荷揚げ業では、形や重量の異なる建築資材を、現場の状況に合わせて運びます。

石膏ボード、軽量鉄骨材、床材、タイル、サッシ、建具、住宅設備などは、それぞれ持ち方や注意点が異なります。

重い物を無理に持ち上げれば、腰や肩を傷めるだけでなく、資材を落として破損させる可能性があります。

一方で、適切な姿勢や道具、チームワークを活用すれば、身体への負担を減らしながら安全に運搬できます。

荷揚げ業で求められるのは、単純な力の強さではありません。

資材の重心を見極め、必要な機材を選び、周囲と動きを合わせる実践的な運搬技術です🔧

資材の重心を見極める

物を安全に持つためには、重さだけでなく、重心の位置を把握する必要があります。

均等な形の資材であっても、内部の構造や梱包状態によって、片側が重くなっている場合があります⚖️

持ち上げる前に少し動かし、どちら側に重量が偏っているかを確認します。

二人以上で運ぶ場合は、身長や持つ位置によって、一人へ負担が集中することがあります。
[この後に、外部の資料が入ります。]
(* ================================================================== *)
(** * The tables of the notebook *)
(* ================================================================== *)

(** A row of [sales_schema].  [quantity] is an [IntegerType] (a 32-bit
    integer, here its value), [price_per_unit] a [DoubleType]. *)
Record Row : Type := mkRow {
  order_id : option string;
  customer_name : option string;
  item : option string;
  quantity : option Z;
  price_per_unit : option float;
  region : option string;
  status : option string
}.

(** A row after [withColumn("total_price", ...)]: the columns of
    [sales_schema], none of which is named [total_price], and the new
    column after them. *)
Record PricedRow : Type := mkPricedRow {
  sales_columns :> Row;
  total_price : option float
}.

(** A row after [withColumn("customer_full_name", ...)]. *)
Record NamedRow : Type := mkNamedRow {
  priced_columns :> PricedRow;
  customer_full_name : option string
}.

(** A row of the summary by region. *)
Record RegionSales : Type := mkRegionSales {
  sales_region : option string;
  total_regional_sales : option float
}.

(** A row of the summary by region and status. *)
Record RegionStatusOrders : Type := mkRegionStatusOrders {
  orders_region : option string;
  orders_status : option string;
  number_of_orders : Z
}.

(** One tuple of [raw_sales_data]. *)
Definition sale (oid name it : string) (qty : option Z) (price : float)
  (reg st : string) : Row :=
  mkRow (Some oid) (Some name) (Some it) qty (Some price) (Some reg) (Some st).
Inductive event :=
| ReadDir (path : string)                    (* [ioutil.ReadDir] *)
| ReadFile (path : string)                   (* [ioutil.ReadFile] *)
| Sleep (seconds : nat)                      (* [time.Sleep] *)
| Log (l : level) (fields : list (string * logval)) (msg : string)
| Logf (l : level) (format : string) (args : list logval).

(** The package-level variables that change, and the number of
    [ReadFile] calls made so far. The gauge vectors are keyed by their
    labels [(device_id, hostname)]. *)
Record state := {
  sensors : list sensor;
  onewireDeviceList : list string;
  onewireTemperatureC : gmap (string * string) F;
  onewireTemperatureF : gmap (string * string) F;
  nreads : nat
}.

(** The state when [observeOnewireTemperature] starts: both slices are
    [nil] and no gauge has a value. *)
Definition initial : state := {|
  sensors := [];
  onewireDeviceList := [];
  onewireTemperatureC := ∅;
  onewireTemperatureF := ∅;
  nreads := 0
|}.

(** Assignment to one variable. *)
Definition with_sensors (l : list sensor) (s : state) : state :=
  {| sensors := l;
     onewireDeviceList := onewireDeviceList s;
     onewireTemperatureC := onewireTemperatureC s;
     onewireTemperatureF := onewireTemperatureF s;
     nreads := nreads s |}.
Definition with_onewireDeviceList (l : list string) (s : state) : state :=
  {| sensors := sensors s;
     onewireDeviceList := l;
     onewireTemperatureC := onewireTemperatureC s;
     onewireTemperatureF := onewireTemperatureF s;
     nreads := nreads s |}.
Definition with_TemperatureC (g : gmap (string * string) F) (s : state) : state :=
  {| sensors := sensors s;
     onewireDeviceList := onewireDeviceList s;
     onewireTemperatureC := g;
     onewireTemperatureF := onewireTemperatureF s;
     nreads := nreads s |}.
Definition with_TemperatureF (g : gmap (string * string) F) (s : state) : state :=
  {| sensors := sensors s;
     onewireDeviceList := onewireDeviceList s;
     onewireTemperatureC := onewireTemperatureC s;
     onewireTemperatureF := g;
     nreads := nreads s |}.
Definition with_nreads (n : nat) (s : state) : state :=
  {| sensors := sensors s;
     onewireDeviceList := onewireDeviceList s;
     onewireTemperatureC := onewireTemperatureC s;
     onewireTemperatureF := onewireTemperatureF s;
     nreads := n |}.

Inductive result (A : Type) :=
| Ok (a : A)
| Err (e : error).
Global Arguments Ok {A} a.
Global Arguments Err {A} e.

(** The outside world: the listing of the device directory, the
    content of each file at each [ReadFile] call (calls are numbered from
    0), the host name and the flag [export.fahrenheit]. *)
Record World := {
  dir_entries : result (list string);
  file_contents : nat -> string -> result string;
  hostname : string;
  enableFahrenheit : bool
}.

(** How a computation ends: it returns, the process exits
    ([log.Fatal] calls [os.Exit(1)]), or a run-time panic. *)
Inductive outcome (A : Type) :=
| Return (a : A)
| Exit (code : Z)
| Panic (msg : string).
Global Arguments Return {A} a.
Global Arguments Exit {A} code.
Global Arguments Panic {A} msg.

Definition M (A : Type) : Type := state -> outcome A * state * list event.

Definition ret {A} (a : A) : M A := fun s => (Return a, s, []).

Definition bind {A B} (m : M A) (f : A -> M B) : M B :=
  fun s =>
    match m s with
    | (Return a, s1, t1) =>
        match f a s1 with
        | (o, s2, t2) => (o, s2, t1 ++ t2)
        end
    | (Exit c, s1, t1) => (Exit c, s1, t1)
    | (Panic msg, s1, t1) => (Panic msg, s1, t1)
    end.

Global Instance M_ret : MRet M := @ret.
Global Instance M_bind : MBind M := fun A B f m => bind m f.

Definition emit (e : event) : M unit := fun s => (Return tt, s, [e]).
Definition gets {A} (f : state -> A) : M A := fun s => (Return (f s), s, []).
Definition modify (f : state -> state) : M unit := fun s => (Return tt, f s, []).
Definition os_Exit (code : Z) : M unit := fun s => (Exit code, s, []).
Definition panic {A} (msg : string) : M A := fun s => (Panic msg, s, []).

Definition outcome_of {A} (x : outcome A * state * list event) : outcome A := x.1.1.
Definition state_of {A} (x : outcome A * state * list event) : state := x.1.2.
Definition events_of {A} (x : outcome A * state * list event) : list event := x.2.

(** *** Collaborators *)

Definition log (l : level) (fields : list (string * logval)) (msg : string) : M unit :=
  emit (Log l fields msg).
Definition log_Infof (format : string) (args : list logval) : M unit :=
  emit (Logf InfoLevel format args).
(** [log.Fatal] and [log.Fatalf] write the entry and call [os.Exit(1)]. *)
Definition log_Fatal (msg : string) : M unit :=
  emit (Log FatalLevel [] msg);; os_Exit 1.
Definition log_Fatalf (format : string) (args : list logval) : M unit :=
  emit (Logf FatalLevel format args);; os_Exit 1.

Definition time_Sleep (seconds : nat) : M unit := emit (Sleep seconds).

Definition ioutil_ReadDir (w : World) (path : string) : M (result (list string)) :=
  emit (ReadDir path);; ret (dir_entries w).

Definition ioutil_ReadFile (w : World) (path : string) : M (result string) :=
  emit (ReadFile path);;
  n ← gets nreads;
  modify (with_nreads (S n));;
  ret (file_contents w n path).

(** [gauge.With(labels).Set(v)] *)
Definition set_TemperatureC (labels : string * string) (v : F) : M unit :=
  modify (fun s => with_TemperatureC (<[labels := v]> (onewireTemperatureC s)) s).
Definition set_TemperatureF (labels : string * string) (v : F) : M unit :=
  modify (fun s => with_TemperatureF (<[labels := v]> (onewireTemperatureF s)) s).

Definition set_sensors (l : list sensor) : M unit := modify (with_sensors l).
Definition set_onewireDeviceList (l : list string) : M unit :=
  modify (with_onewireDeviceList l).

(** *** The program *)

Definition onewireDevicePath : string := "/sys/bus/w1/devices/".

(** [func readOnewireDevicePayload(deviceID string) (float64, error)];
    [attempts] is [5 - retries], the iterations the [for] loop has left. *)
Fixpoint read_loop (w : World) (deviceID devicePayloadFile : string) (attempts : nat)
    : M (F * option error) :=
  match attempts with
  | O => ret (f_0, Some (errorString "Failed to read device"))
  | S attempts' =>
      r ← ioutil_ReadFile w devicePayloadFile;
      match r with
      | Err err =>
          log ErrorLevel [("devicePayloadFile", LString devicePayloadFile)] "Error reading Device";;
          ret (f_0, Some err)
      | Ok buffer =>
          match FindStringSubmatch re buffer with
          | Some match_ =>
              let value := (ParseFloat (default "" (match_ !! 1%nat))).1 in
              ret (fdiv value f_1000, None)
          | None =>
              log WarningLevel [("deviceID", LString deviceID); ("hostname", LString (hostname w))]
                "Retrying read";;
              time_Sleep 1;;
              read_loop w deviceID devicePayloadFile attempts'
          end
      end
  end.

Definition devicePayloadFile_of (deviceID : string) : string :=
  onewireDevicePath +:+ deviceID +:+ "/w1_slave".

Definition readOnewireDevicePayload (w : World) (deviceID : string) : M (F * option error) :=
  read_loop w deviceID (devicePayloadFile_of deviceID) 5.

(** [func createOnewireDeviceList() error] *)
Fixpoint add_devices (devices : list string) : M unit :=
  match devices with
  | [] => ret tt
  | device :: devices' =>
      (if negb (Contains device "w1_bus_master1")
       then l ← gets onewireDeviceList;
            set_onewireDeviceList (l ++ [device]);;
            log_Infof "Device found: %s" [LString device]
       else ret tt);;
      add_devices devices'
  end.

Definition zero_sensor : sensor :=
  {| SensorID := ""; SensorType := ""; SensorValue := f_0 |}.

Definition createOnewireDeviceList (w : World) : M (option error) :=
  r ← ioutil_ReadDir w onewireDevicePath;
  match r with
  | Err err =>
      log_Fatalf "Can't read device directory %v" [LError err];;
      ret None
  | Ok devices =>
      add_devices devices;;
      l ← gets onewireDeviceList;
      set_sensors (replicate (length l) zero_sensor);;
      ret None
  end.

(** The body of [for _, deviceID := range onewireDeviceList]. *)
Definition observe_device (w : World) (index : nat) (deviceID : string) : M unit :=
  '(value, err) ← readOnewireDevicePayload w deviceID;
  match err with
  | Some _ => log ErrorLevel [("deviceID", LString deviceID)] "Error reading from device"
  | None => ret tt
  end;;
  let fahrenheit := fahrenheit value in
  (if enableFahrenheit w
   then log InfoLevel [("deviceID", LString deviceID); ("value", LFloat value);
                       ("fahrenheit", LFloat fahrenheit); ("hostname", LString (hostname w))]
          "Value read from device"
   else log InfoLevel [("deviceID", LString deviceID); ("value", LFloat value);
                       ("hostname", LString (hostname w))]
          "Value read from device");;
  set_TemperatureC (deviceID, hostname w) value;;
  (if enableFahrenheit w
   then set_TemperatureF (deviceID, hostname w) fahrenheit
   else ret tt);;
  l ← gets sensors;
  (if decide (index < length l)%nat
   then set_sensors (<[index := {| SensorID := deviceID; SensorType := "temperature";
                                   SensorValue := value |}]> l)
   else panic "index out of range").

Fixpoint observe_devices (w : World) (devices : list string) (index : nat) : M unit :=
  match devices with
  | [] => ret tt
  | deviceID :: devices' =>
      observe_device w index deviceID;;
      observe_devices w devices' (S index)
  end.

(** [sensors = sensors[:len(onewireDeviceList)]]: the slice was made with
    capacity equal to its length, a longer bound panics. *)
Definition reslice : M unit :=
  l ← gets sensors;
  n ← gets (fun s => length (onewireDeviceList s));
  if decide (n <= length l)%nat
  then set_sensors (take n l)
  else panic "slice bounds out of range".

(** One iteration of the outer [for]: a pass over the devices and the
    sleep of 60 seconds. *)
Definition poll_pass (w : World) : M unit :=
  reslice;;
  devices ← gets onewireDeviceList;
  observe_devices w devices 0;;
  time_Sleep 60.

Fixpoint poll_passes (w : World) (n : nat) : M unit :=
  match n with
  | O => ret tt
  | S n' => poll_passes w n';; poll_pass w
  end.

Definition startup (w : World) : M unit :=
  err ← createOnewireDeviceList w;
  match err with
  | Some _ => log_Fatal "Error getting Onewire device list"
  | None => ret tt
  end.

(** [func observeOnewireTemperature()]: the loop never ends; the model
    runs its first [n] passes. *)
Definition observeOnewireTemperature (w : World) (n : nat) : M unit :=
  startup w;;
  poll_passes w n.

(** The prefix of the next pass that has processed [k] devices. *)
Definition partial_pass (w : World) (k : nat) : M unit :=
  reslice;;
  devices ← gets onewireDeviceList;
  observe_devices w (take k devices) 0.

(** The program after [n] full passes and [k] devices of the next one. *)
Definition observe_until (w : World) (n k : nat) : M unit :=
  observeOnewireTemperature w n;;
  partial_pass w k.

(** [func jsonPathHandler]: the handler marshals the package-level slice
    as it is when the request is served (the JSON text is not modelled). *)
Definition jsonPathHandler (s : state) : list sensor := sensors s.

End Exporter.

Arguments sensor F : clear implicits.
Arguments logval F : clear implicits.
Arguments event F : clear implicits.
Arguments state F : clear implicits.
Arguments M F A : clear implicits.

(** ** Specification-side vocabulary for the pattern *)

Definition is_digit (a : ascii) : bool := in_class (CRange "0" "9") a.

Fixpoint take_digits (s : string) : string :=
  match s with
  | String a s' => if is_digit a then String a (take_digits s') else ""
  | EmptyString => ""
  end.

Fixpoint drop_digits (s : string) : string :=
  match s with
  | String a s' => if is_digit a then drop_digits s' else s
  | EmptyString => ""
  end.

Fixpoint all_digits (s : string) : bool :=
  match s with
  | String a s' => is_digit a && all_digits s'
  | EmptyString => true
  end.

Definition starts_with_digit (s : string) : bool :=
  match s with
  | String a _ => is_digit a
  | EmptyString => false
  end.

(** [-?[0-9]+]: an optional minus sign and at least one decimal digit. *)
Definition is_integer (s : string) : bool :=
  match s with
  | String a s' =>
      if Ascii.eqb a "-"
      then negb (String.eqb s' "") && all_digits s'
      else all_digits s
  | EmptyString => false
  end.

(** The longest run of digits at the start of [s], when there is one, and
    the rest of the text. *)
Definition span_digits (s : string) : option (string * string) :=
  if starts_with_digit s then Some (take_digits s, drop_digits s) else None.

(** The longest integer at the start of [s] and the rest of the text. *)
Definition span_int (s : string) : option (string * string) :=
  match s with
  | String a s' =>
      if Ascii.eqb a "-"
      then '(ds, rest) ← span_digits s'; Some (String a ds, rest)
      else span_digits s
  | EmptyString => None
  end.

(** A field [t=<integer>] at the start of [s]: the integer and the rest. *)
Definition field_here (s : string) : option (string * string) :=
  match s with
  | String a (String b s') =>
      if Ascii.eqb a "t" && Ascii.eqb b "=" then span_int s' else None
  | _ => None
  end.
作業を始める前に、どこを持つのか、どちらが前になるのか、どの合図で持ち上げるのかを決めます。

重量が分からない資材を、いきなり全力で持ち上げるのは危険です。

片側を少し浮かせ、持ち上げ可能かを確認してから運搬します。

無理だと感じた場合は、人数を増やすか、台車や揚重機器を使用します。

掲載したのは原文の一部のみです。